**Information provided**
(** * Cloud Bigtable instance sample: the command-line tool of
      [samples/instances.js]

    The sample is a thin command-line program: a yargs dispatcher over five
    subcommands, each an [async] function that awaits a short chain of
    calls of the Bigtable administrative client and reports on the console.

    The embedding follows the source:
    - JavaScript values ([undefined], strings, numbers, arrays, object
      literals) are the type [Js.Val];
    - the body of an [async] function is a term of the monad [Async], whose
      nodes are the awaited client calls and the console writes, and whose
      leaves are the three ways a block of statements ends (falling through,
      [return], a thrown error); [try ... catch] is a combinator of that
      monad;
    - running a body against a remote service (any function giving each
      call its outcome) produces the trace of what the process did;
    - the handles of the client ([bigtable.instance(name)],
      [instance.cluster(name)]) are built without a remote call, but only
      from a name that is a string: [Samples] gives each function as it
      runs on the handles once built, [Entry] puts the building, which can
      throw, in front, and that is what the dispatcher calls. *)

From Stdlib Require Import String List ZArith Bool Setoid.
From ExtLib Require Import Structures.Monad.
Import ListNotations MonadNotation.
Local Open Scope string_scope.
Local Open Scope list_scope.
Local Open Scope monad_scope.
Set Warnings "-register-all".

(* ===================================================================== *)
(** ** JavaScript values *)
(* ===================================================================== *)

Module Js.

(** Object literals keep their properties in the order they are written. *)
Inductive Val : Type :=
| Undefined
| Str (s : string)
| Num (n : Z)
| Boolean (b : bool)
| Arr (items : list Val)
| Obj (props : list (string * Val)).

Fixpoint lookup (key : string) (props : list (string * Val)) : option Val :=
  match props with
  | [] => None
  | (k, v) :: rest => if String.eqb k key then Some v else lookup key rest
  end.

(** [o.key]: the property, or [undefined] when [o] has none of that name. *)
Definition prop (key : string) (o : Val) : Val :=
  match o with
  | Obj props => match lookup key props with Some v => v | None => Undefined end
  | _ => Undefined
  end.

(** [key in o]: whether the object literal sets the property at all. *)
Definition has (key : string) (o : Val) : bool :=
  match o with
  | Obj props => match lookup key props with Some _ => true | None => false end
  | _ => false
  end.

(** Truthiness, as an [if (v)] or [!v] sees a value. *)
Definition truthy (v : Val) : bool :=
  match v with
  | Undefined => false
  | Str s => negb (String.eqb s "")
  | Num n => negb (Z.eqb n 0)
  | Boolean b => b
  | Arr _ => true
  | Obj _ => true
  end.

End Js.

(* ===================================================================== *)
(** ** The administrative client *)
(* ===================================================================== *)

Module Client.

(** Modelled from the spec: the client library is not part of the sample.
    The handle on the instance of a given name, as [bigtable.instance(name)]
    returns it for a name that is a string; no remote call is made for it.
    What the constructor does with any other value is [bigtable_instance]
    below. *)
Record InstanceHandle : Type := instance { instance_arg : Js.Val }.

(** Modelled from the spec: the client library is not part of the sample.
    The handle on the cluster of a given name under an instance, as
    [instance.cluster(name)] returns it for a name that is a string; no
    remote call is made for it.  What the constructor does with any other
    value is [instance_cluster] below. *)
Record ClusterHandle : Type :=
  cluster { cluster_of : InstanceHandle; cluster_arg : Js.Val }.

(** The asynchronous methods of the client that the sample awaits. *)
Inductive Method : Type :=
| exists_ (i : InstanceHandle)                       (* instance.exists() *)
| create (i : InstanceHandle) (options : Js.Val)     (* instance.create(options) *)
| getInstances                                       (* bigtable.getInstances() *)
| get (i : InstanceHandle)                           (* instance.get() *)
| getClusters (i : InstanceHandle)                   (* instance.getClusters() *)
| createInstance (name options : Js.Val)             (* bigtable.createInstance(name, options) *)
| delete (i : InstanceHandle)                        (* instance.delete() *)
| createCluster (i : InstanceHandle) (name options : Js.Val)
                                                     (* instance.createCluster(name, options) *)
| cluster_delete (c : ClusterHandle).                (* cluster.delete() *)

(** What the sample reads of an instance or a cluster it is handed back. *)
Record Instance : Type := { name : Js.Val; metadata : Js.Val }.
Record Cluster : Type := { id : Js.Val }.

**Task**
The range runs from the line with "- running a" up to and including the line with "None => Undefined end" in the listing above; please write out exactly those lines and nothing more.

**Answer below**
    - running a body against a remote service (any function giving each
      call its outcome) produces the trace of what the process did;
    - the handles of the client ([bigtable.instance(name)],
      [instance.cluster(name)]) are built without a remote call, but only
      from a name that is a string: [Samples] gives each function as it
      runs on the handles once built, [Entry] puts the building, which can
      throw, in front, and that is what the dispatcher calls. *)

From Stdlib Require Import String List ZArith Bool Setoid.
From ExtLib Require Import Structures.Monad.
Import ListNotations MonadNotation.
Local Open Scope string_scope.
Local Open Scope list_scope.
Local Open Scope monad_scope.
Set Warnings "-register-all".

(* ===================================================================== *)
(** ** JavaScript values *)
(* ===================================================================== *)

Module Js.

(** Object literals keep their properties in the order they are written. *)
Inductive Val : Type :=
| Undefined
| Str (s : string)
| Num (n : Z)
| Boolean (b : bool)
| Arr (items : list Val)
| Obj (props : list (string * Val)).

Fixpoint lookup (key : string) (props : list (string * Val)) : option Val :=
  match props with
  | [] => None
  | (k, v) :: rest => if String.eqb k key then Some v else lookup key rest
  end.

(** [o.key]: the property, or [undefined] when [o] has none of that name. *)
Definition prop (key : string) (o : Val) : Val :=
  match o with
  | Obj props => match lookup key props with Some v => v | None => Undefined end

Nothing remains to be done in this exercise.